Agent de contraste en IRM
L'imagerie par résonance magnétique nucléaire (IRM) repose sur le phénomène de résonance magnétique nucléaire qui correspond à l'absorption de rayonnements électromagnétiques d'une fréquence spécifique par des atomes de spin nucléaire non nul (comme l'hydrogène) en présence d'un fort champ magnétique. L'élément le plus abondant dans l'organisme humain étant l'hydrogène, notamment du fait de l’abondance de l'eau, on utilise en IRM le signal émis par les atomes d'hydrogène pour former l'image correspondant aux différents tissus biologiques. En pratique, l'utilisation d'un fort champ magnétique B0 permet d'aligner le spin des protons de façon parallèle ou antiparallèle à ce champ. L'application d'une onde électromagnétique transverse à B0 et de fréquence égale à la fréquence de Larmor (Ω0=γB0) des protons permet de modifier la direction de leurs spins par absorption résonante. Dès la fin de l'excitation par l'onde électromagnétique, les spins vont retourner à leur état d'équilibre : par un réalignement progressif des spins dans la direction du champ magnétique B0 (temps de relaxation T1) d'une part, et par une disparition rapide de
l'aimantation transversale (temps de relaxation T2) d'autre part.
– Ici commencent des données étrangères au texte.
(** C1, amended. The output of [resolve] contains the target [(d, c)]
    exactly when [c] is a collection of the available database [d], [d]
    is in the whitelist and [(d, c)] is not in the blacklist.  So the
    blacklist only removes targets, an empty whitelist gives no target,
    blacklist entries of databases outside the whitelist change nothing,
    and the shop scenario resolves to the single target (shop, users). *)
Theorem resolve_membership (W : gset string) (B : gset SyncTarget)
    (schema : Schema) :
  (∀ d c, (d, c) ∈ resolve W B schema ↔
          available schema (d, c) ∧ d ∈ W ∧ (d, c) ∉ B) ∧
  (∀ target, target ∈ resolve W B schema → target ∈ resolve W ∅ schema) ∧
  resolve ∅ B schema = [] ∧
  (∀ B' : gset SyncTarget,
     (∀ d c, (d, c) ∈ B' → d ∉ W) →
     ∀ target, target ∈ resolve W (B ∪ B') schema ↔ target ∈ resolve W B schema) ∧
  resolve (whitelist_of ["shop"]) (blacklist_of ["shop/sessions"]) shop_schema
  = [("shop", "users")].
Proof.
  split; [|split; [|split; [|split]]].
  - intros d c. apply (elem_of_resolve W B schema (d, c)).
  - intros target. rewrite !elem_of_resolve. intros (Ha & HW & _).
    by repeat split.
  - unfold resolve. induction schema as [|[db collections] rest IH]; [done|].
    simpl. by rewrite decide_False, IH by set_solver.
  - intros B' Houtside target. rewrite !elem_of_resolve. split.
    + intros (Ha & HW & HB). set_solver.
    + intros (Ha & HW & HB). repeat split; try done.
      intros [HinB|HinB']%elem_of_union; [done|].
      destruct target as [d c]. by apply (Houtside d c HinB').
  - vm_compute. reflexivity.
Qed.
La détermination de ces deux temps
de relaxation, qui sont différents d'un tissu à un autre selon leur richesse en hydrogène, permet ensuite d'imager les différentes parties du corps26. L'utilisation d'agents de contraste magnétique permet de modifier les temps de relaxation T1 et T2, et donc d'augmenter le contraste du tissu où
sont localisés ces agents par rapport aux tissus environnants. La plupart des agents de contraste utilisés en IRM sont des matériaux paramagnétiques tels que des molécules à base de gadolinium(III). Les particules superparamagnétiques présentent une alternative intéressante27 car leur large moment magnétique en présence du champ magnétique B0 perturbe localement l'orientation du spin
des protons via l'interaction dipolaire, et modifie significativement les temps de relaxation T1 et T2.
L'efficacité d'un agent de contraste dépend de son moment magnétique, mais évidemment aussi de sa durée de séjour dans le corps humain. Le temps de présence des particules dans le système sanguin, avant leur accumulation dans le foie et la rate, ou leur élimination par les reins, augmente quand leur taille diminue. L'utilisation de matériaux de forte aimantation à saturation Ms tels que le FePt permettrait de fortement diminuer la taille des NPs tout en conservant un moment magnétique relativement important.
IV.5.
Conclusion
Les NPs de FePt présentent un intérêt certain pour de nombreuses applications dans le domaine de la biologie et de la biotechnologie. En effet, de nombreuses études montrent que les particules de FePt, grâce à leurs propriétés magnétiques particulièrement intéressantes, et à la possibilité de les fonctionnaliser, pourraient être utilisées pour la séparation magnétique, la vectorisation de médicaments, l'hyperthermie magnétique et les agents de contraste en IRM.